FACTS: The deceased E. M. Bachrach, who left no forced heir except his widow Mary
McDonald Bachrach, in his last will and testament made various legacies in cash and willed
the remainder of his estate as follows: Sixth: It is my will and do herewith bequeath and devise
to my beloved wife Mary McDonald Bachrach for life all the fruits and usufruct of the remainder
of all my estate after payment of the legacies, bequests, and gifts provided for above; and
she may enjoy said usufruct and use or spend such fruits as she may in any manner wish.
The estate of E. M. Bachrach, as owner of 108,000 shares of stock of the Atok-Big Wedge
Mining Co., Inc., received from the latter 54,000 shares representing 50 per cent stock
dividend on the said 108,000 shares. Mary McDonald Bachrach, as usufructuary or life tenant
of the estate, petitioned the lower court to authorize the Peoples Bank and Trust Company
as administrator of the estate of E. M. Bachrach, to her the said 54,000 share of stock dividend
by endorsing and delivering to her the corresponding certificate of stock, claiming that said
dividend, although paid out in the form of stock, is fruit or income and therefore belonged to
her as usufructuary or life tenant. Sophie Siefert and Elisa Elianoff, legal heirs of the
deceased, opposed said petition on the ground that the stock dividend in question was not
income but formed part of the capital and therefore belonged not to the usufructuary but to
the remainderman. While appellants admits that a cash dividend is an income, they contend
that a stock dividend is not, but merely represents an addition to the invested capital. so-
called Massachusetts rule, which prevails in certain jurisdictions in the United States,
supports appellants' contention . It regards cash dividends, however large, as income, and
stock dividends, however made, as capital. On the other hand, so called Pennsylvania rule,
which prevails in various other jurisdictions in the United States, supports appellee's
contention. This rule declares that all earnings of the corporation made prior to the death of
the testator stockholder belong to the corpus of the estate, and that all earnings, when
declared as dividends in whatever form, made during the lifetime of the usufructuary or life
tenant.

ISSUE: Whether or not a dividend is an income and whether it should go to the usufructuary.

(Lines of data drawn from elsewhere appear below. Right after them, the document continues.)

(* ===== verification/Gates.v ===== *)
(** * Segments and interrupt gates

    The descriptors of [mmu.h] with their bit fields, the segment table that [seginit]
    of [vm.c] fills and the interrupt table of [tvinit] in [trap.c]; how the processor
    reads a descriptor; and that it reads what the code meant to write. *)

From stdpp Require Import base list numbers strings tactics gmap.
From Stdlib Require Import Lia.
From S2P Require Import Prelude Params KState Spinlock Sched Proc.

Local Open Scope Z_scope.
Local Open Scope xv6_scope.

(** ** Bit fields *)

(** An assignment to a bit field of [w] bits keeps the low ones. *)
Definition bf (w z : Z) : Z := z mod 2 ^ w.

(** The word of a sequence of fields, each with its width, from the lowest bit. *)
Fixpoint pack (l : list (Z * Z)) : Z :=
  match l with [] => 0 | (w, x) :: l => x + 2 ^ w * pack l end.

(** ** Descriptors *)

Definition SEG_KCODE : Z := 1.
Definition SEG_KDATA : Z := 2.
Definition SEG_KCPU : Z := 3.
Definition SEG_TSS : Z := 6.
Definition NSEGS : Z := 7.
Definition STA_X : Z := 0x8.
Definition STA_W : Z := 0x2.
Definition STA_R : Z := 0x2.
Definition STS_T32A : Z := 0x9.
Definition STS_IG32 : Z := 0xE.
Definition STS_TG32 : Z := 0xF.

Record segdesc := mksegdesc {
  lim_15_0 : Z; base_15_0 : Z; base_23_16 : Z; seg_type : Z; seg_s : Z; seg_dpl : Z; seg_p : Z;
  lim_19_16 : Z; avl : Z; seg_rsv1 : Z; db : Z; gran : Z; base_31_24 : Z }.

Definition seg_fields (d : segdesc) : list (Z * Z) :=
  [(16, lim_15_0 d); (16, base_15_0 d); (8, base_23_16 d); (4, seg_type d); (1, seg_s d); (2, seg_dpl d); (1, seg_p d);
   (4, lim_19_16 d); (1, avl d); (1, seg_rsv1 d); (1, db d); (1, gran d); (8, base_31_24 d)].
Definition seg_word (d : segdesc) : Z := pack (seg_fields d).

Definition SEG (type base lim dpl : Z) : segdesc :=
  mksegdesc (bf 16 (Z.land (Z.shiftr lim 12) 0xffff)) (bf 16 (Z.land (u32 base) 0xffff))
    (bf 8 (Z.land (Z.shiftr (u32 base) 16) 0xff)) (bf 4 type) 1 (bf 2 dpl) 1
    (bf 4 (Z.shiftr (u32 lim) 28)) 0 0 1 1 (bf 8 (Z.shiftr (u32 base) 24)).

Definition SEG16 (type base lim dpl : Z) : segdesc :=
  mksegdesc (bf 16 (Z.land lim 0xffff)) (bf 16 (Z.land (u32 base) 0xffff))
    (bf 8 (Z.land (Z.shiftr (u32 base) 16) 0xff)) (bf 4 type) 1 (bf 2 dpl) 1
    (bf 4 (Z.shiftr (u32 lim) 16)) 0 0 1 0 (bf 8 (Z.shiftr (u32 base) 24)).

Record gatedesc := mkgatedesc {
  off_15_0 : Z; gate_cs : Z; gate_args : Z; gate_rsv1 : Z; gate_type : Z; gate_s : Z; gate_dpl : Z; gate_p : Z; off_31_16 : Z }.

Definition gate_fields (g : gatedesc) : list (Z * Z) :=
  [(16, off_15_0 g); (16, gate_cs g); (5, gate_args g); (3, gate_rsv1 g); (4, gate_type g); (1, gate_s g);
   (2, gate_dpl g); (1, gate_p g); (16, off_31_16 g)].
Definition gate_word (g : gatedesc) : Z := pack (gate_fields g).

(** The gate after [SETGATE], which sets every field. *)
Definition SETGATE (istrap : bool) (sel off d : Z) : gatedesc :=
  mkgatedesc (bf 16 (Z.land (u32 off) 0xffff)) (bf 16 sel) 0 0 (if istrap then STS_TG32 else STS_IG32) 0 (bf 2 d) 1
    (bf 16 (Z.shiftr (u32 off) 16)).
(* ===== verification/SemSystem.v ===== *)
(** * Semaphores under the scheduler

    All processes of the system run [semdown], [semup], [semget] and [semfree] of
    [semaphore.c] and [kill] of [proc.c] on one CPU: a process in user mode
    calls an operation or is preempted by the timer ([yield]); an operation
    that has to wait gives the CPU to [scheduler], which resumes another process
    where it stopped.  The steps are the routines of the kernel themselves; a
    suspended process is the rest of the routine it was in.

    The theorem is the contract of a semaphore: the value is the value the
    semaphore was created with plus the ups minus the downs completed since, it
    is never negative, and no process sleeps on a semaphore whose value is
    positive, so no wake-up is lost.  It needs that no counter overflows, that
    [semget] is not asked for a negative value, and that the last reference to
    a semaphore is not freed while a process waits for it.  [fork] and [exit]
    are not among the steps: the set of processes is fixed during a run, and a
    killed process goes on (the kernel makes it exit when it returns to user
    mode). *)

From stdpp Require Import base list numbers strings tactics gmap functions relations.
From Stdlib Require Import Lia.
From S2P Require Import Prelude Params StringC KState Spinlock Mmu Sched Semaphore.

Local Open Scope Z_scope.
Local Open Scope xv6_scope.

(** Where a process is when it does not have the CPU. *)
Inductive thread :=
| User                                        (* in user mode *)
| Blocked (id : Z) (k : kst -> res kst Z)     (* in semdown(id), inside sleep *)
| Preempted (k : kst -> res kst unit).        (* in yield *)

Record sys := mksys {
  ks : kst;
  thr : nat -> thread;
  start : nat -> Z;     (* the value each semaphore was created with *)
  ups : nat -> Z;       (* completed ups of each semaphore since then *)
  downs : nat -> Z      (* completed downs *)
}.
(** The next step of a process, [None] if it has to wait or is finished. *)
Definition pstep (p : proc) (s : state) : option (proc * state) :=
  match at_ p with
  | Enter =>
      if (0 <? it p)%nat && (0 <? first_sem (rl p) s) then Some (mkproc (rl p) (it p) Lock, down_first (rl p) s) else None
  | Lock => if 0 <? sembuff s then Some (mkproc (rl p) (it p) Load, set_sembuff (sembuff s - 1) s) else None
  | Load => Some (mkproc (rl p) (it p) (Store (byte s)), s)
  | Store v => Some (mkproc (rl p) (it p) Unlock, set_byte_ (change (rl p) v) s)
  | Unlock => Some (mkproc (rl p) (it p) Leave, set_sembuff (sembuff s + 1) s)
  | Leave => Some (mkproc (rl p) (pred (it p)) Enter, up_last (rl p) s)
  end.

Inductive step : state -> state -> Prop :=
| step_proc (s s' : state) (i : nat) (p p' : proc) :
    ps s !! i = Some p -> pstep p s = Some (p', s') -> step s (set_ps (<[i := p']> (ps s')) s').

(** [main]: the byte is 8, and the semaphores have their initial values. *)
Definition start : state :=
  mkstate BUFF_SIZE 0 1 8
    (replicate PRODUCERS (mkproc Producer (MAX_IT * CONSUMERS) Enter) ++
     replicate CONSUMERS (mkproc Consumer (MAX_IT * PRODUCERS) Enter)).

Definition finished (p : proc) : Prop := it p = O /\ at_ p = Enter.

(** ** Sums over the processes *)

Definition zsum (f : proc -> Z) (l : list proc) : Z := foldr (fun p a => f p + a) 0 l.

Lemma zsum_insert f l i p p' : l !! i = Some p -> zsum f (<[i := p']> l) = zsum f l - f p + f p'.
Proof.
  revert i. induction l as [|q l IH]; intros [|i] Hi; simpl in *; [done|done|injection Hi as ->; lia|]. rewrite (IH _ Hi). lia.
Qed.

Lemma zsum_nonneg f l : (forall p, 0 <= f p) -> 0 <= zsum f l.
Proof. intros H. induction l as [|p l IH]; simpl; [lia|]. specialize (H p). lia. Qed.

Lemma zsum_elem f l i p : (forall p, 0 <= f p) -> l !! i = Some p -> f p <= zsum f l.
Proof. intros H. revert i. induction l as [|q l IH]; intros [|i] Hi; simpl in *; try done.
  - injection Hi as ->. pose proof (zsum_nonneg f l H). lia.
  - specialize (IH _ Hi). specialize (H q). lia.
Qed.

Lemma zsum_zero f l i p : (forall p, 0 <= f p) -> zsum f l = 0 -> l !! i = Some p -> f p = 0.
Proof. intros H Hz Hi. pose proof (zsum_elem f l i p H Hi). specialize (H p). lia. Qed.

(** ** The invariant *)

(** Between the two operations on [sembuff]. *)
Definition inside (p : proc) : Z := match at_ p with Load | Store _ | Unlock => 1 | _ => 0 end.
(** Holds a unit of its first semaphore. *)
Definition held (p : proc) : Z := match at_ p with Enter => 0 | _ => 1 end.
(** Items in the buffer that no value of [semcom] stands for. *)
Definition item (p : proc) : Z :=
  match rl p, at_ p with
  | Producer, (Unlock | Leave) => 1
  | Consumer, (Lock | Load | Store _) => 1
  | _, _ => 0
  end.
(** Rounds left, and rounds not begun, of producers and of consumers. *)
Definition makes (p : proc) : Z := match rl p with Producer => Z.of_nat (it p) | Consumer => 0 end.
Definition takes (p : proc) : Z := match rl p with Producer => 0 | Consumer => Z.of_nat (it p) end.
Definition mheld (p : proc) : Z := match rl p with Producer => held p | Consumer => 0 end.
Definition theld (p : proc) : Z := match rl p with Producer => 0 | Consumer => held p end.
(** Steps left. *)
Definition left_ (p : proc) : Z :=
  6 * Z.of_nat (it p) - match at_ p with Enter => 0 | Lock => 1 | Load => 2 | Store _ => 3 | Unlock => 4 | Leave => 5 end.

Record inv (n : Z) (s : state) : Prop := mkinv {
  in_lock : sembuff s = 1 - zsum inside (ps s);
  in_units : semprod s + semcom s + zsum held (ps s) = BUFF_SIZE;
  in_byte : byte s = 8 + semcom s + zsum item (ps s);
  in_full : semcom s + zsum makes (ps s) = zsum takes (ps s) - zsum theld (ps s);
  in_empty : semprod s + zsum takes (ps s) = BUFF_SIZE + zsum makes (ps s) - zsum mheld (ps s);
  in_steps : zsum left_ (ps s) = n;
  in_pos : 0 <= semprod s /\ 0 <= semcom s /\ 0 <= sembuff s;
  in_proc : forall i p, ps s !! i = Some p -> (it p = O -> at_ p = Enter) /\ (forall v, at_ p = Store v -> v = byte s)
}.

Lemma zsum_two f l i j p q :
  (forall p, 0 <= f p) -> i <> j -> l !! i = Some p -> l !! j = Some q -> f p + f q <= zsum f l.
Proof.
  intros H. revert i j. induction l as [|x l IH]; intros [|i] [|j] Hne Hi Hj; simpl in *; try done.
  - injection Hi as ->. pose proof (zsum_elem f l j q H Hj). lia.
  - injection Hj as ->. pose proof (zsum_elem f l i p H Hi). lia.
  - specialize (IH i j ltac:(congruence) Hi Hj). specialize (H x). lia.
Qed.

Lemma zsum_le f g l : (forall p, f p <= g p) -> zsum f l <= zsum g l.
Proof. intros H. induction l as [|p l IH]; simpl; [lia|]. specialize (H p). lia. Qed.

Lemma inside_nonneg p : 0 <= inside p. Proof. unfold inside. by destruct (at_ p). Qed.
Lemma held_nonneg p : 0 <= held p. Proof. unfold held. by destruct (at_ p). Qed.
Lemma item_nonneg p : 0 <= item p. Proof. unfold item. by destruct (rl p), (at_ p). Qed.
Lemma item_held p : item p <= held p. Proof. unfold item, held. by destruct (rl p), (at_ p). Qed.
Lemma makes_nonneg p : 0 <= makes p. Proof. unfold makes. destruct (rl p); lia. Qed.
Lemma takes_nonneg p : 0 <= takes p. Proof. unfold takes. destruct (rl p); lia. Qed.

(** The byte is within the size of the buffer. *)
Lemma inv_byte n s : inv n s -> 8 <= byte s <= 8 + BUFF_SIZE.
Proof.
  intros [_ Hu Hb _ _ _ (H1 & H2 & _) _]. pose proof (zsum_nonneg item (ps s) item_nonneg). pose proof (zsum_le _ _ (ps s) item_held). lia.
Qed.

Lemma inv_start : inv 480 start.
Proof.
  split; try done. intros i p Hi. assert (Hp : p ∈ ps start) by (by eapply list_elem_of_lookup_2).
  simpl in Hp. rewrite !elem_of_cons in Hp. repeat (destruct Hp as [-> | Hp]; [done|]). by apply elem_of_nil in Hp.
Qed.

(** Only the process that takes the step is inside when the byte changes. *)
Lemma others_outside n s i j p q v w :
  inv n s -> i <> j -> ps s !! i = Some p -> ps s !! j = Some q -> at_ p = Store v -> at_ q <> Store w.
Proof.
  intros I Hne Hi Hj Ep Eq. pose proof (zsum_two inside (ps s) i j p q inside_nonneg Hne Hi Hj) as H.
  pose proof (in_lock _ _ I). pose proof (in_pos _ _ I). unfold inside in H at 1 2. rewrite Ep, Eq in H. lia.
Qed.

(** What a step of one process changes. *)
Record moved (p p' : proc) (s s' : state) : Prop := mkmoved {
  mv_ps : ps s' = ps s;
  mv_lock : sembuff s' - sembuff s = inside p - inside p';
  mv_units : semprod s' + semcom s' - (semprod s + semcom s) = held p - held p';
  mv_byte : byte s' - byte s - (semcom s' - semcom s) = item p' - item p;
  mv_full : semcom s' - semcom s + makes p' - makes p = takes p' - theld p' - (takes p - theld p);
  mv_empty : semprod s' - semprod s + takes p' - takes p = makes p' - mheld p' - (makes p - mheld p);
  mv_left : left_ p' = left_ p - 1;
  mv_pos : 0 <= semprod s' /\ 0 <= semcom s' /\ 0 <= sembuff s';
  mv_place : it p' = O -> at_ p' = Enter;
  mv_same : byte s' = byte s \/ exists v, at_ p = Store v;
  mv_value : forall v, at_ p' = Store v -> v = byte s'
}.

Lemma s8_small v : -128 <= v < 128 -> s8 v = v.
Proof. intros. unfold s8. rewrite Z.mod_small by lia. lia. Qed.

Lemma pstep_moved p p' s s' :
  pstep p s = Some (p', s') -> 0 <= semprod s -> 0 <= semcom s -> 0 <= sembuff s -> 8 <= byte s <= 12 ->
  (it p = O -> at_ p = Enter) -> (forall v, at_ p = Store v -> v = byte s) -> moved p p' s s'.
Proof.
  intros Hp P1 P2 P3 Hb A1 A2. destruct p as [r k l]. unfold pstep in Hp. cbn [rl it at_] in *. destruct l as [| | |v| |].
  1: destruct (Nat.ltb_spec 0 k) as [Hk|]; [|done]; destruct (Z.ltb_spec 0 (first_sem r s)) as [Hf|]; [|done].
  2: destruct (Z.ltb_spec 0 (sembuff s)) as [Hf|]; [|done].
  all: injection Hp as <- <-; try pose proof (A2 _ eq_refl) as ->;
    assert (Hk' : (0 < k)%nat) by (destruct k; [by specialize (A1 eq_refl)|lia]) || idtac.
  all: destruct r; split; simpl in *; unfold inside, item, makes, takes, mheld, theld, left_, change, held; simpl; rewrite ?s8_small by lia; try lia; try done.
  all: try (by left); try (right; by eexists).
  all: try (intros v [= <-]; done).
Qed.

Lemma pc_inv_step n s s' : inv n s -> step s s' -> inv (n - 1) s'.
Proof.
  intros I Hs. destruct Hs as [s s' i p p' Hi Hp]. pose proof I as [L U B F E N (P1 & P2 & P3) A].
  destruct (A i p Hi) as [A1 A2]. pose proof (inv_byte _ _ I) as Hb. unfold BUFF_SIZE in Hb.
  destruct (pstep_moved p p' s s') as [M1 M2 M3 M4 M5 M6 M7 M8 M9 M10 M11]; try done.
  split; cbn [set_ps ps semprod semcom sembuff byte]; rewrite ?M1, ?(zsum_insert _ _ _ _ _ Hi); try lia.
  intros j q Hj. destruct (decide (i = j)) as [<-|Hne].
  - rewrite list_lookup_insert_eq in Hj by (by eapply lookup_lt_Some). by injection Hj as <-.
  - rewrite list_lookup_insert_ne in Hj by done. destruct (A j q Hj) as [A3 A4]. split; [done|]. intros v Hv.
    destruct M10 as [-> | [w Hw]]; [by apply A4|]. by destruct (others_outside n s i j p q w v I Hne Hi Hj Hw).
Qed.

Lemma pc_inv_steps k : forall n s s', inv n s -> nsteps step k s s' -> inv (n - Z.of_nat k) s'.
Proof.
  induction k as [|k IH]; intros n s s' I H; inversion H; subst; [by rewrite Z.sub_0_r|].
  replace (n - Z.of_nat (S k)) with (n - 1 - Z.of_nat k) by lia. eapply IH; [by eapply pc_inv_step|done].
Qed.

(** ** No deadlock *)

Lemma stuck_place s i p : ps s !! i = Some p -> (forall s', ~ step s s') -> at_ p = Enter \/ at_ p = Lock /\ sembuff s <= 0.
Proof.
  intros Hi Hn. destruct p as [r k l]. assert (H : pstep (mkproc r k l) s = None).
  { destruct (pstep (mkproc r k l) s) as [[p' s']|] eqn:E; [|done]. by destruct (Hn _ (step_proc _ _ _ _ _ Hi E)). }
  unfold pstep in H. simpl in *. destruct l; try done; [by left|]. right. destruct (Z.ltb_spec 0 (sembuff s)); done.
Qed.

Lemma stuck_enter s i p : ps s !! i = Some p -> at_ p = Enter -> (forall s', ~ step s s') -> it p = O \/ first_sem (rl p) s <= 0.
Proof.
  intros Hi Ha Hn. destruct p as [r k l]. simpl in Ha. subst l. simpl. destruct (Nat.ltb_spec 0 k); [|left; lia].
  destruct (Z.ltb_spec 0 (first_sem r s)) as [Hf|Hf]; [|by right]. exfalso.
  assert (E : pstep (mkproc r k Enter) s = Some (mkproc r k Lock, down_first r s)).
  { unfold pstep. simpl. by rewrite (proj2 (Nat.ltb_lt _ _)), (proj2 (Z.ltb_lt _ _)). }
  exact (Hn _ (step_proc _ _ _ _ _ Hi E)).
Qed.

Lemma zsum_all_zero f l : (forall i p, l !! i = Some p -> f p = 0) -> zsum f l = 0.
Proof.
  induction l as [|p l IH]; intros H; simpl; [done|]. rewrite (H 0%nat p eq_refl), IH; [done|]. intros i q Hi. exact (H (S i) q Hi).
Qed.

(** When nothing can move, every process is at the start of its loop. *)
Lemma stuck_all_enter n s : inv n s -> (forall s', ~ step s s') -> forall i p, ps s !! i = Some p -> at_ p = Enter.
Proof.
  intros I Hn i p Hi. destruct (stuck_place s i p Hi Hn) as [|[_ Hs]]; [done|]. exfalso.
  assert (Hz : zsum inside (ps s) = 0).
  { apply zsum_all_zero. intros j q Hj. unfold inside. destruct (stuck_place s j q Hj Hn) as [-> | [-> _]]; done. }
  pose proof (in_lock _ _ I). lia.
Qed.

Lemma stuck_finished n s : inv n s -> (forall s', ~ step s s') -> Forall finished (ps s) /\ byte s = 8.
Proof.
  intros I Hn. pose proof (stuck_all_enter n s I Hn) as He. pose proof I as [L U B F E _ (P1 & P2 & _) A].
  assert (Zh : zsum held (ps s) = 0) by (apply zsum_all_zero; intros i p Hi; unfold held; by rewrite (He i p Hi)).
  assert (Zi : zsum item (ps s) = 0) by (apply zsum_all_zero; intros i p Hi; unfold item; rewrite (He i p Hi); by destruct (rl p)).
  assert (Zm : zsum mheld (ps s) = 0) by (apply zsum_all_zero; intros i p Hi; unfold mheld, held; rewrite (He i p Hi); by destruct (rl p)).
  assert (Zt : zsum theld (ps s) = 0) by (apply zsum_all_zero; intros i p Hi; unfold theld, held; rewrite (He i p Hi); by destruct (rl p)).
  pose proof (zsum_nonneg makes (ps s) makes_nonneg) as Nm. pose proof (zsum_nonneg takes (ps s) takes_nonneg) as Nt. unfold BUFF_SIZE in *.
  assert (Hmk : 0 < semprod s -> zsum makes (ps s) = 0).
  { intros Hp. apply zsum_all_zero. intros i p Hi. unfold makes. destruct (rl p) eqn:Er; [|done].
    destruct (stuck_enter s i p Hi (He i p Hi) Hn) as [-> | Hf]; [done|]. rewrite Er in Hf. simpl in Hf. lia. }
  assert (Htk : 0 < semcom s -> zsum takes (ps s) = 0).
  { intros Hp. apply zsum_all_zero. intros i p Hi. unfold takes. destruct (rl p) eqn:Er; [done|].
    destruct (stuck_enter s i p Hi (He i p Hi) Hn) as [-> | Hf]; [done|]. rewrite Er in Hf. simpl in Hf. lia. }
  assert (Z0 : semcom s = 0 /\ zsum makes (ps s) = 0 /\ zsum takes (ps s) = 0).
  { destruct (Z.lt_ge_cases 0 (semcom s)) as [Hc|Hc]; [specialize (Htk Hc); lia|]. specialize (Hmk ltac:(lia)). lia. }
  destruct Z0 as (Z1 & Z2 & Z3). split; [|lia]. apply list.Forall_forall. intros p Hp.
  apply list_elem_of_lookup_1 in Hp as [i Hi]. split; [|by eapply He].
  pose proof (zsum_zero makes _ i p makes_nonneg Z2 Hi) as Hm. pose proof (zsum_zero takes _ i p takes_nonneg Z3 Hi) as Ht.
  unfold makes, takes in Hm, Ht. destruct (rl p); lia.
Qed.
Lemma lives_tfree l n r :
  lives lo (tfree l n r) = lives lo l ++ lives (lo + 8 * total l + 8 * n) r.
Proof.
  unfold tfree, tjoin_up, tjoin_down.
  assert (H : forall k r', lives lo (let '(l, n) := match reverse l with (n1, true) :: l' => (reverse l', n1 + k) | _ => (l, k) end in
    l ++ (n, true) :: r') = lives lo l ++ lives (lo + 8 * total l + 8 * k) r').
  { intros k r'. destruct l as [|[n1 f] l0 _] using rev_ind; [simpl; by rewrite Z.add_0_r|].
    rewrite reverse_snoc. destruct f; rewrite ?reverse_involutive; [|by rewrite lives_app].
    rewrite !lives_app, total_app. simpl. rewrite app_nil_r. do 2 f_equal. lia. }
  destruct r as [|[n2 [|]] r2]; [apply H| |apply H]. rewrite H. simpl. do 2 f_equal. lia.
Qed.

Lemma length_frees a bl : (length (frees a bl) <= length bl)%nat.
Proof. revert a. induction bl as [|[n [|]] r IH]; intros a; simpl; [done|..]; specialize (IH (a + 8 * n)); lia. Qed.

Lemma free_ok fuel s l n r :
  heap s (l ++ (n, false) :: r) -> (length (l ++ (n, false) :: r) <= fuel)%nat ->
  let bp := lo + 8 * total l in
  exists m, free fuel (bp + 8) s = Some (mkust m (before l) (brk s)) /\
    heap (mkust m (before l) (brk s)) (tfree l n r) /\
    forall x, in_use lo l x \/ in_use (bp + 8 * n) r x -> m x = um s x.
Proof.
  intros Hh Hf bp. destruct s as [m q b]. pose proof (free_heap _ _ _ _ _ _ _ Hh eq_refl) as Hh'. fold bp in Hh'.
  destruct Hh as [H1 H2 H3 H4 H5 H6 H7 H8]. simpl in *.
  pose proof H5 as [Hl (Hn & _ & Hr)]%tiled_app. fold bp in Hr. pose proof (before_le _ _ Hl) as Hp. fold bp in Hp.
  pose proof (total_nonneg _ _ _ Hl). pose proof (total_nonneg _ _ _ Hr). rewrite total_app in H2. simpl in H2.
  pose proof (frees_incr _ base _ _ H5 (proj2 base_ok)) as Hi.
  rewrite frees_app in *. simpl in *. fold bp in H7, H8, Hi.
  pose proof (length_frees lo l). pose proof (length_frees (bp + 8 * n) r). rewrite length_app in Hf. simpl in Hf.
  unfold free. simpl. rewrite Z.add_simpl_r, u32_small by (unfold is_u32, KERNBASE in *; lia).
  rewrite (free_loop_finds fuel m bp q (frees lo l) (frees (bp + 8 * n) r)); try done; [|lia|lia| |rewrite length_app; lia].
  - simpl. eexists. split_and!; [reflexivity|exact Hh'|]. intros x. by apply free_frame.
  - intros x Hx. pose proof (frees_lb _ _ _ _ Hr Hx). lia.
Qed.
(** ** malloc *)

(** The node before [x] in the list. *)
Lemma chain_pred m p l x r e y :
  incr p (l ++ x :: r) -> e <= p -> chain m p (l ++ x :: r) e -> y ∈ p :: l ++ x :: r -> ptr m y = x -> y = lst p l.
Proof.
  revert p. induction l as [|z l IH]; intros p Hi He Hc Hy Hx; simpl in *.
  - apply elem_of_cons in Hy as [->|Hy]; [done|]. exfalso. destruct Hi as [Hi1 Hi2], Hc as [_ Hc].
    rewrite <- (app_nil_r r) in Hi2, Hc. destruct (node_split _ _ _ _ _ _ Hi2 Hc Hy) as (l2 & H1 & H2 & H3 & _).
    rewrite app_nil_r in *. destruct l2 as [|w l2]; simpl in *; lia.
  - destruct Hi as [Hi1 Hi2], Hc as [Hc1 Hc2]. apply elem_of_cons in Hy as [->|Hy]; [|apply IH; (done || lia)].
    assert (H : z + 8 <= x) by (eapply incr_lb; [exact Hi2|]; apply elem_of_app; right; by left). lia.
Qed.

RULING: The Court held that the Pennsylvania rule is more in accord with our statutory laws
than the Massachusetts rule. Under section 16 of our Corporation Law, no corporation may
make or declare any dividend except from the surplus profits arising from its business. Any
dividend, therefore, whether cash or stock, represents surplus profits. Article 471 of the Civil
Code provides that the usufructuary shall be entitled to receive all the natural, industrial, and
civil fruits of the property in usufruct. The 108,000 shares of stock are part of the property in
usufruct. The 54,000 shares of stock dividend are civil fruits of the original investment. They
represent profits, and the delivery of the certificate of stock covering said dividend is
equivalent to the payment of said profits. Said shares may be sold independently of the
original shares, just as the offspring of a domestic animal may be sold independently of its
mother. Therefore, a dividend, whether in the form of cash or stock, is income and,
consequently, should go to the usufructuary. The order appealed from, being in accordance
with the above-quoted provisions of the Civil Code, his hereby affirmed.